Table 5.2 : Pre-Trained Models Sentiment Results on Comments and Submissions

╒════════════════════════════╤════════════╤═══════════╤════════════╕
│ Model                      │ negative   │ neutral   │ positive   │
╞════════════════════════════╪════════════╪═══════════╪════════════╡
│ IMDB Sentiment Analyzer    │ 52.54%     │ 4.32%     │ 43.30%     │
│ Twitter Sentiment Analyzer │ 52.54%     │ 4.32%     │ 43.30%     │
│ Vivek Sentiment Analyzer   │ 44.78%     │ 18.91%    │ 36.30%     │
╘════════════════════════════╧════════════╧═══════════╧════════════╛

Lastly, we have successfully designed and implemented predictive ML models to predict controversiality markers and the sentiment of comments and submissions. The controversiality model took in a TF-IDF weighted vector of the comments and was able to achieve a high level of predictive strength, although that seemed to be a result, in large part, due to the class imbalance. We believe that the deleted and removed comments were likely controversial, and so the remaining controversial ones were not being predicted as well as we would hope. For the sentiment model we decided to use Vader-Sentiment lexicon to label our data rather than relying exclusively on pretrained models. The dataset we used to classify sentiment appeared to label more similarly to the Vivek model, with the plurality being negative but showing a larger proportion of neutral material. Several ML algorithms were then used to train the labelled dataset and we ultimately saw great success with test error at slightly above 8%.

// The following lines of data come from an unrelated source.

Definition recordConfirmed (chainID : Z) (rec : option JRecord) (rcpt : CReceipt) : SM () :=
  match rec with
  | None => mret tt
  | Some rec =>
      mtry (journal_SetState chainID (j_ID rec)
              (mkMutation StatusConfirmed None (journalReceipt (Some rcpt)) None None None None)) ;;;
      if negb (bool_decide (j_ReservationID rec = ""))
      then mtry (policy_SettleActual (j_ReservationID rec) (Some (actualGas (Some rcpt))) false) ;;; mret tt
      else mret tt
  end.

(** [head - blk + 1] in uint64, zero when the head is behind *)
Definition confirmations (head blk : Z) : Z := if blk <=? head then wrap64 (head - blk + 1) else 0.

(** observe: the result, the state and the error.  A result comes with every
    error, so the three are the value. *)
Definition observe (chainID : Z) (hash : Hash) (rec : option JRecord) (network : string) (target : Z)
  : SM (TxResult * waitState * option error) :=
  let base := recordResult rec network hash in
  r <-- mres (receipt_of hash) ;;
  match r with
  | Err e => mret (base, waitPending, Some e)
  | Ok (Some rcpt) =>
      h <-- mres (ask_rpc cc_BlockNumber) ;;
      match h with
      | Err e => mret (base, waitPending, Some e)
      | Ok head =>
          let blk := wrap64 (cr_BlockNumber rcpt) in
          let conf := confirmations head blk in
          let out := res_mined base conf blk in
          if cr_Status rcpt =? 0
          then recordTerminal (wrap64 chainID) rec StatusReverted (Some rcpt) ;;;
               mret (res_status out TxStatusReverted, waitReverted, None)
          else if target <=? conf
          then recordConfirmed (wrap64 chainID) rec rcpt ;;;
               mret (res_status out TxStatusConfirmed, waitConfirmed, None)
          else mret (res_status out TxStatusPending, waitMined, None)
      end
  | Ok None =>
      match rec with
      | None => mret (res_status base TxStatusPending, waitPending, None)
      | Some rec' =>
          n <-- mres (ask_rpc (cc_Nonce (HexToAddress (j_From rec')) false)) ;;
          match n with
          | Err e => mret (base, waitPending, Some e)
          | Ok minedNonce =>
              if linked rec'
              then recordTerminal (wrap64 chainID) rec StatusReplaced None ;;;
                   mret (res_replaced (res_status base TxStatusReplaced) (j_TxHash rec'), waitReplaced, None)
              else if j_Nonce rec' <? minedNonce
              then recordTerminal (wrap64 chainID) rec StatusReplaced None ;;;
                   mret (res_status base TxStatusReplaced, waitReplaced, None)
              else mret (res_status base TxStatusPending, waitDropped, None)
          end
      end
  end.

(** the record of a hash, with ErrNotFound as none *)
Definition record_of (chainID : Z) (hash : Hash) : SM (option JRecord) :=
  r <-- mres (journal (wrap64 chainID) (λ io _, ByHash io hash)) ;;
  match r with
  | Ok rec => mret (Some rec)
  | Err e => if is_not_found e then mret None else mfail e
  end.

(** ** Waiting *)

Definition timed_out (hash : Hash) (msg : string) (out : TxResult) : Outcome :=
  let resume := "daxie tx wait " +:+ HashHex hash in
  (res_resume out resume,
   Some (WithData (New CodeTxWaitTimeout msg)
           {["resume" := DVal (DStr resume); "status" := DVal (DStr "pending")]})).

(** what one round does: finish with an outcome, or go on to the deadline check *)
Definition wait_round (chainID : Z) (hash : Hash) (network : string) (target : Z) : SM (Outcome + TxResult) :=
  rec <-- mres (record_of chainID hash) ;;
  match rec with
  | Err e => mret (inl (failed_with e))
  | Ok rec =>
      o <-- observe chainID hash rec network target ;;
      let '(out, st, err) := o in
      match err with
      | Some e => mret (inl (out, Some e))
      | None =>
          match st with
          | waitConfirmed => mret (inl (out, None))
          | waitReverted => mret (inl (out, Some (New CodeTxReverted "transaction reverted on-chain")))
          | waitReplaced =>
              mret (inl (out, Some (New CodeTxReplaced "transaction replaced by another with the same nonce")))
          | waitMined =>
              if target <=? tr_Confirmations out then mret (inl (res_status out TxStatusConfirmed, None))
              else mret (inr out)
          | waitDropped =>
              match rec with
              | Some rec =>
                  r <-- mtry (rebroadcast rec) ;;
                  match r with Some e => mret (inl (out, Some e)) | None => mret (inr out) end
              | None => mret (inr out)
              end
          | waitPending => mret (inr out)
          end
      end
  end.

(** the loop; [None] when the rounds run out *)
Fixpoint wait_loop (rounds : nat) (chainID : Z) (hash : Hash) (network : string) (target deadline poll : Z)
  : SM (option Outcome) :=
  match rounds with
  | O => mret None
  | S rounds =>
      r <-- wait_round chainID hash network target ;;
      match r with
      | inl o => mret (Some o)
      | inr out =>
          now <-- ask clock ;;
          if negb (now <? deadline)
          then mret (Some (timed_out hash "wait deadline reached; transaction still pending (resumable)" out))
          else
            s <-- ask (sleep poll) ;;
            match s with
            | Some _ => mret (Some (timed_out hash "wait interrupted; transaction still pending (resumable)" out))
            | None => wait_loop rounds chainID hash network target deadline poll
            end
      end
  end.

Definition wait_timeout (wait : WaitOpts) : Z :=
  if wo_Timeout wait <=? 0 then tc_WaitTimeout cfg else wo_Timeout wait.

(** waitOnHash; [network] is a resolved network name *)
Definition waitOnHash (rounds : nat) (network : string) (hash : Hash) (chainID : Z) (wait : WaitOpts)
  : SM (option Outcome) :=
  now <-- ask clock ;;
  wait_loop rounds chainID hash network (confirmTarget network (wo_Confirmations wait))
    (now + wait_timeout wait) (floorPoll (tc_PollInterval cfg)).

(** ** The operations, on a dialed client of the chain [chainID] *)

Definition TxStatus (hash_arg network : string) (chainID : Z) : SM Outcome :=
  match parseHash hash_arg with
  | Err e => mret (failed_with e)
  | Ok hash =>
      resurrectUnresolved (wrap64 chainID) ;;;
      rec <-- mres (record_of chainID hash) ;;
      match rec with
      | Err e => mret (failed_with e)
      | Ok rec =>
          o <-- observe chainID hash rec network (confirmTarget network None) ;;
          let '(out, _, err) := o in
          mret (match err with Some e => failed_with e | None => (out, None) end)
      end
  end.

Definition WaitTx (rounds : nat) (hash_arg network : string) (chainID : Z) (confs : option Z) (timeout : Z)
  : SM (option Outcome) :=
  match parseHash hash_arg with
  | Err e => mret (Some (failed_with e))
  | Ok hash =>
      rec <-- mres (record_of chainID hash) ;;
      match rec with
      | Err e => mret (Some (failed_with e))
      | Ok _ => waitOnHash rounds network hash chainID (mkWaitOpts true confs timeout)
      end
  end.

Figure 5.1 : ROC Curves for Different Predictive Models Used in Predicting Controversiality

Moving forward, we feel that we can further improve our models via the use of over and under sampling techniques to deal with the class imbalance. Additionally, we believe that we can improve on a predictive model for karma scores that we attempted, although at present its accuracy can be described only as pitiful.